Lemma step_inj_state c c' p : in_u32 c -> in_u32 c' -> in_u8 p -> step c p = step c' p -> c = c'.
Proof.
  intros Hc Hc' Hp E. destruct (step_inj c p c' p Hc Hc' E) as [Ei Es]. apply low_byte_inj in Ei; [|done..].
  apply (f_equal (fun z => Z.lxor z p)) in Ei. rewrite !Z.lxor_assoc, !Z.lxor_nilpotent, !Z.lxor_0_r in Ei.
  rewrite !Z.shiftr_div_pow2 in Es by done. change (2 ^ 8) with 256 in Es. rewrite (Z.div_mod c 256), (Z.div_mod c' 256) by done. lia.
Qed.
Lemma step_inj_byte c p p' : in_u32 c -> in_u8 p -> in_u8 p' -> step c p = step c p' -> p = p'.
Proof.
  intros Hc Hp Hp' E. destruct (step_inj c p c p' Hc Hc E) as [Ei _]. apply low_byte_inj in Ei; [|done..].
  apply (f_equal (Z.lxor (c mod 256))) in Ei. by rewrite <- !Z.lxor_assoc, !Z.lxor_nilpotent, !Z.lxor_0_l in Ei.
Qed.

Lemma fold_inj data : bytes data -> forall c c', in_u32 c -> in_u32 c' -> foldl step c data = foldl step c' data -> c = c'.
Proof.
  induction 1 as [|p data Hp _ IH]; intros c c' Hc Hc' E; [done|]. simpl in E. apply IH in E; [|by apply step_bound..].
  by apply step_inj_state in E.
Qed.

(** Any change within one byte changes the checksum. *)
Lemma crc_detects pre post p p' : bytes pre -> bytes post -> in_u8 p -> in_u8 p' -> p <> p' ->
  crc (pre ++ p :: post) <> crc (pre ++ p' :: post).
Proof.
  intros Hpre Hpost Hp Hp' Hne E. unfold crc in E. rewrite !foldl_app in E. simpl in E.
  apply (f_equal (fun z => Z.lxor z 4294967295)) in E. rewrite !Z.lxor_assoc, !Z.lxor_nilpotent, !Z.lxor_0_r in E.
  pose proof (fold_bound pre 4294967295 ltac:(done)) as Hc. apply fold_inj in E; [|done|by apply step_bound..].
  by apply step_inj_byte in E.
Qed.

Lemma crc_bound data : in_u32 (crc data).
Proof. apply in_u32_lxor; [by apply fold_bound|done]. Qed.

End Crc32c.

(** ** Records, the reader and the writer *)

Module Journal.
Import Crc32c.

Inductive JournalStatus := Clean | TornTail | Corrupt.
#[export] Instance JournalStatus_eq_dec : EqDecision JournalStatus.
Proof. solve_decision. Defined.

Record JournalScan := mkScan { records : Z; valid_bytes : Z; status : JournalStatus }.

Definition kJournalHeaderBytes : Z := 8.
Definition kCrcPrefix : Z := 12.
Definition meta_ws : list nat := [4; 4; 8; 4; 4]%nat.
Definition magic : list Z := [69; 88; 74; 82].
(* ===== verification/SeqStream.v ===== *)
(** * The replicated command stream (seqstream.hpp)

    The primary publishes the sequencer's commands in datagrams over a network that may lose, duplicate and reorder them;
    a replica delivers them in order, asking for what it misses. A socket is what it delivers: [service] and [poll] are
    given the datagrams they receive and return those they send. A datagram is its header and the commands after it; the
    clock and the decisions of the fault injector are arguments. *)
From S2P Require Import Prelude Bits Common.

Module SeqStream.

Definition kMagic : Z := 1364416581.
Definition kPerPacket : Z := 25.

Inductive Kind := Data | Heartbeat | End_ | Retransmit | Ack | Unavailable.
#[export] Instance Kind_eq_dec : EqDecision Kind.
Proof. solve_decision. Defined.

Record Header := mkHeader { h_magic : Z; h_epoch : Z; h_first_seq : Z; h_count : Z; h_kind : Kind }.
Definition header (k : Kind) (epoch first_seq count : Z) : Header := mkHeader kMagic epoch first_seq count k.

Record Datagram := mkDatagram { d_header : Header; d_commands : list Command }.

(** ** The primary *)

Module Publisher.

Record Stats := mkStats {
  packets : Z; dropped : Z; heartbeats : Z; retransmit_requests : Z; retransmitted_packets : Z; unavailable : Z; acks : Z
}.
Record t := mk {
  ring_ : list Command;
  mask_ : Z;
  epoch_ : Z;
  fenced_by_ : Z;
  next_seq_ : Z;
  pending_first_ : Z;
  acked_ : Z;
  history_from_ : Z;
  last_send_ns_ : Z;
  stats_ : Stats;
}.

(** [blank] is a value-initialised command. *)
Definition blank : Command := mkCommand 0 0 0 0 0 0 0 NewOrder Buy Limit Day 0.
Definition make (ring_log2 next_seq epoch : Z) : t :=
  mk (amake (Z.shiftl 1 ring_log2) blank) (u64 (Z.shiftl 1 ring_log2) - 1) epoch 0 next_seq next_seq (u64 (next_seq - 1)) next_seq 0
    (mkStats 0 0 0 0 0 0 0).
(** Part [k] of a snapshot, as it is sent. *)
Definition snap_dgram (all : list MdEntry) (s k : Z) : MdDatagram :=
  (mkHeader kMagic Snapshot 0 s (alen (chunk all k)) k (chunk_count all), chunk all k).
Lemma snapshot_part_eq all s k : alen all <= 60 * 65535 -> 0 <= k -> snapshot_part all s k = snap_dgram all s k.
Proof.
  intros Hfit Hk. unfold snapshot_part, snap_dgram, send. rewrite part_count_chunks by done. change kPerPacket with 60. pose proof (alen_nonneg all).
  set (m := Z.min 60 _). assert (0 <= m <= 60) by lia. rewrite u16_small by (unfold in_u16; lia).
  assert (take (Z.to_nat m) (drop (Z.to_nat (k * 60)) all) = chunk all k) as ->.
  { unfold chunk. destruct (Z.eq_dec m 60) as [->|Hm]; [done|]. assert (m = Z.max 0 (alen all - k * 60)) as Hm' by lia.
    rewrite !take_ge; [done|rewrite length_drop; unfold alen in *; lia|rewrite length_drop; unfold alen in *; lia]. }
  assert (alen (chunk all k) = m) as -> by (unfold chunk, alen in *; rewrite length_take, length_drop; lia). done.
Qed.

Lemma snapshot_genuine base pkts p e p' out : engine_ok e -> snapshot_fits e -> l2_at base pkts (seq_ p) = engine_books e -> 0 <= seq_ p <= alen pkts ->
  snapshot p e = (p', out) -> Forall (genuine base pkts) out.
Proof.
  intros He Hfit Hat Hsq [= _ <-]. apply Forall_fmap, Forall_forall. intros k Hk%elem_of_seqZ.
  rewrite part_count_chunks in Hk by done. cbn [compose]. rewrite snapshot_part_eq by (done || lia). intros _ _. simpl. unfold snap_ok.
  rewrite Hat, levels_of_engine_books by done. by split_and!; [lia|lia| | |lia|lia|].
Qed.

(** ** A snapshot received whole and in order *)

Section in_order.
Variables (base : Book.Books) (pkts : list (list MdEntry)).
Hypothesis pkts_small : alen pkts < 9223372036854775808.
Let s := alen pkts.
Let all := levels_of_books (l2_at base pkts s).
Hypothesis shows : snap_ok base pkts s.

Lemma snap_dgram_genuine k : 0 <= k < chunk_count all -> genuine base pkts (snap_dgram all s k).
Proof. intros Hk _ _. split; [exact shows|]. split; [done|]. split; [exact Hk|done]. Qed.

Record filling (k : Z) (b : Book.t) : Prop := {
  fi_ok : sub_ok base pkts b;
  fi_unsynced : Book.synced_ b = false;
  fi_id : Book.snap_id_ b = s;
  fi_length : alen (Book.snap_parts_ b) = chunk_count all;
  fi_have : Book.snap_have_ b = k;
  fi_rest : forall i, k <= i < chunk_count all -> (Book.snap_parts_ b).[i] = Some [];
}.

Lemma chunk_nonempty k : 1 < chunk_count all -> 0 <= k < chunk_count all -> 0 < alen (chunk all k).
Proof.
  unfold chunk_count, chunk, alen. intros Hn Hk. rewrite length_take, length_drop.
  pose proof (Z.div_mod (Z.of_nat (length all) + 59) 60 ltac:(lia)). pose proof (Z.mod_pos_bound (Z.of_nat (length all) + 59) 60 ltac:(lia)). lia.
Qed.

Exercise objective: Retype every line up to and including the one that contains "Record JournalScan := mkScan", beginning at the first line of the records, with no edits.

Expected output:
Lemma step_inj_state c c' p : in_u32 c -> in_u32 c' -> in_u8 p -> step c p = step c' p -> c = c'.
Proof.
  intros Hc Hc' Hp E. destruct (step_inj c p c' p Hc Hc' E) as [Ei Es]. apply low_byte_inj in Ei; [|done..].
  apply (f_equal (fun z => Z.lxor z p)) in Ei. rewrite !Z.lxor_assoc, !Z.lxor_nilpotent, !Z.lxor_0_r in Ei.
  rewrite !Z.shiftr_div_pow2 in Es by done. change (2 ^ 8) with 256 in Es. rewrite (Z.div_mod c 256), (Z.div_mod c' 256) by done. lia.
Qed.
Lemma step_inj_byte c p p' : in_u32 c -> in_u8 p -> in_u8 p' -> step c p = step c p' -> p = p'.
Proof.
  intros Hc Hp Hp' E. destruct (step_inj c p c p' Hc Hc E) as [Ei _]. apply low_byte_inj in Ei; [|done..].
  apply (f_equal (Z.lxor (c mod 256))) in Ei. by rewrite <- !Z.lxor_assoc, !Z.lxor_nilpotent, !Z.lxor_0_l in Ei.
Qed.

Lemma fold_inj data : bytes data -> forall c c', in_u32 c -> in_u32 c' -> foldl step c data = foldl step c' data -> c = c'.
Proof.
  induction 1 as [|p data Hp _ IH]; intros c c' Hc Hc' E; [done|]. simpl in E. apply IH in E; [|by apply step_bound..].
  by apply step_inj_state in E.
Qed.

(** Any change within one byte changes the checksum. *)
Lemma crc_detects pre post p p' : bytes pre -> bytes post -> in_u8 p -> in_u8 p' -> p <> p' ->
  crc (pre ++ p :: post) <> crc (pre ++ p' :: post).
Proof.
  intros Hpre Hpost Hp Hp' Hne E. unfold crc in E. rewrite !foldl_app in E. simpl in E.
  apply (f_equal (fun z => Z.lxor z 4294967295)) in E. rewrite !Z.lxor_assoc, !Z.lxor_nilpotent, !Z.lxor_0_r in E.
  pose proof (fold_bound pre 4294967295 ltac:(done)) as Hc. apply fold_inj in E; [|done|by apply step_bound..].
  by apply step_inj_byte in E.
Qed.

Lemma crc_bound data : in_u32 (crc data).
Proof. apply in_u32_lxor; [by apply fold_bound|done]. Qed.

End Crc32c.

(** ** Records, the reader and the writer *)

Module Journal.
Import Crc32c.

Inductive JournalStatus := Clean | TornTail | Corrupt.
#[export] Instance JournalStatus_eq_dec : EqDecision JournalStatus.
Proof. solve_decision. Defined.

Record JournalScan := mkScan { records : Z; valid_bytes : Z; status : JournalStatus }.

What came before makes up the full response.